Gurvan Le Bras pense que Téhéran « ira plus loin que de simples missiles pour venger la mort du général Soleimani, afin de restaurer sa crédibilité ». L’Iran pourrait être aussi tenté de jouer une carte avant les élections présidentielles aux États-Unis (3 novembre 2020) et d’entraîner Donald Trump dans un jeu dangereux. Le chef de la Maison-Blanche pour ne pas faire acte de faiblesse pourrait alors de laisser pendre dans un engrenage qu’il ne maîtriserait plus tout à fait.
Dans ce contexte de confrontation musclée au Moyen-Orient, les efforts de la France en Irak paraissent aussi mal récompensés. Paris a essayé de mobiliser pour aboutir à un règlement politique et entamer la reconstruction du pays. L’espoir étant, au bout du compte, de transformer Bagdad en un pôle de stabilité régionale.
France : des efforts diplomaties pour l’instant vains en Irak
Tout cela paraît loin, sur fond de contestation sociale contre un régime réputé corrompu et contre les ingérences extérieures de l’Iran, des États-Unis, mais aussi de l’ensemble de la coalition internationale en lutte contre l’État islamique (Deach). Une coalition, au demeurant, dont Donald Trump voudrait retirer les troupes américaines, fragilisant sur le terrain les alliés européens des États-Unis, dont la France.
Or, Paris a également beaucoup misé sur le marché de l’Irak. Entre 2005 et 2008, la France a annulé près de 5 milliards d’euros de dettes irakiennes. Et environ 500 millions d’euros ont plus tard été prêtés pour la reconstruction, par exemple pour la réhabilitation de la faculté de médecine de l’université de Ninive à Mossoul.
L’an dernier, lors de la première visite du Premier ministre irakien Adel Abdel-Mehdi à Paris, les 2 et 3 mai, Emmanuel Macron a souhaité « pouvoir mobiliser pleinement » les milieux d’affaires français dans certains domaines : transport, énergie, agriculture, eau, gestion urbaine. Cerise sur le gâteau, une ligne de financement d’un milliard d’euros sur cinq ans (2019-2022), via l’Agence française de développement (AFD), a été annoncée pour réaliser des projets de reconstruction des infrastructures dans le pays, notamment dans les zones les plus déshéritées, à Mossoul et dans le Sinjar.
Le retour en force de Daech
Jean-Yves Le Drian, le ministre de l’Europe et des affaires étrangères, s’est déplacé quelques mois plus tard, les 17 et 18 octobre à Bagdad. La France se déclarait prête alors à mobiliser dix millions d’euros pour répondre à l’urgence humanitaire, notamment au bénéfice des réfugiés en Irak.

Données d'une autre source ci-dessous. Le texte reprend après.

Definition validateRoute (req : Request) : result PolicyError unit :=
  no_stdin req "route" ;--
  match Args req with
  | [a0; a1; ip] =>
      guard (String.eqb a0 "-n" && String.eqb a1 "get") (PEArgs "route" (Args req)) ;--
      checkIPInSet ip (VMNetCIDRs p) "vmnet CIDR"
  | [a0; a1; op; family; target; scope; iface] =>
      guard (String.eqb a0 "-q" && String.eqb a1 "-n") (PEArgs "route" (Args req)) ;--
      guard (String.eqb op "add" || String.eqb op "delete") (PERouteOp op) ;--
      guard (String.eqb family "-inet" || String.eqb family "-inet6") (PERouteFamily family) ;--
      if String.eqb op "delete" && String.eqb family "-inet" && String.eqb target "default" then
        guard (String.eqb scope "-ifscope") (PERouteScope scope) ;--
        checkVMNetInterface iface
      else
        guard (String.eqb scope "-interface") (PERouteScope scope) ;--
        checkMeshInterface iface ;--
        checkRouteCIDR target
  | _ => Err (PEArgs "route" (Args req))
  end.

Definition validateIfconfig (req : Request) : result PolicyError unit :=
  no_stdin req "ifconfig" ;--
  match Args req with
  | [] => Err PENoIfconfigIface
  | iface :: rest =>
      checkMeshInterface iface ;--
      match rest with
      | [a0; a; b; a3] =>
          guard (String.eqb a0 "inet" && String.eqb a3 "alias") (PEArgs "ifconfig" (Args req)) ;--
          guard (ipEqual a (MeshAddressIP p) && ipEqual b (MeshAddressIP p)) (PEMeshAddress a b)
      | [a0; m] =>
          guard (String.eqb a0 "mtu") (PEArgs "ifconfig" (Args req)) ;--
          match Atoi m with
          | None => Err (PEMtu m)
          | Some n =>
              guard (0 <? n) (PEMtu m) ;--
              guard (negb (0 <? MTU p) || (n =? MTU p)) (PEMtuValue n)
          end
      | [verb] =>
          guard (String.eqb verb "up" || String.eqb verb "down" || String.eqb verb "destroy")
            (PEArgs "ifconfig" (Args req))
      | _ => Err (PEArgs "ifconfig" (Args req))
      end
  end.

Definition validateWG (req : Request) : result PolicyError unit :=
  match Args req with
  | [op; iface; src] =>
      guard ((String.eqb op "setconf" || String.eqb op "syncconf") && String.eqb src "/dev/stdin") (PEArgs "wg" (Args req)) ;--
      checkMeshInterface iface ;--
      lintWireGuardConfig (Stdin req)
  | _ => Err (PEArgs "wg" (Args req))
  end.

Definition validateWireGuardGo (req : Request) : result PolicyError unit :=
  no_stdin req "wireguard-go" ;--
  match Args req with
  | [iface] => checkMeshInterface iface
  | _ => Err (PEArgs "wireguard-go" (Args req))
  end.

Definition validatePkill (req : Request) : result PolicyError unit :=
  no_stdin req "pkill" ;--
  match Args req with
  | [a0; pattern] =>
      guard (String.eqb a0 "-f") (PEArgs "pkill" (Args req)) ;--
      guard (String.eqb pattern ("wireguard-go " +:+ MeshInterface p)) (PEPkill pattern) ;--
      checkMeshInterface (TrimPrefix pattern "wireguard-go ")
  | _ => Err (PEArgs "pkill" (Args req))
  end.

Definition Validate (req : Request) : result PolicyError unit :=
  if String.eqb (Name req) "sysctl" then validateSysctl req
  else if String.eqb (Name req) "pfctl" then validatePfctl req
  else if String.eqb (Name req) "route" then validateRoute req
  else if String.eqb (Name req) "ifconfig" then validateIfconfig req
  else if String.eqb (Name req) "wg" then validateWG req
  else if String.eqb (Name req) "wireguard-go" then validateWireGuardGo req
  else if String.eqb (Name req) "pkill" then validatePkill req
  else Err (PENoGrammar (Name req)).
End policy.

« Le retrait des États-Unis de ce pays serait une divine surprise pour Daech », commentait sèchement Gurvan Le Bras. Selon Adel Bakawan, directeur du centre de sociologie de l’Irak (université de Soran dans le gouvernorat d’Erbil), « les dirigeants militaires savent où frapper Daech ». Mais ils ne pourraient pas, faute de consensus politique entre Bagdad, Erbil (capitale du Kurdistan irakien) et la coalition internationale. Ce qui expliquerait le retour en force de l’État islamique en Irak.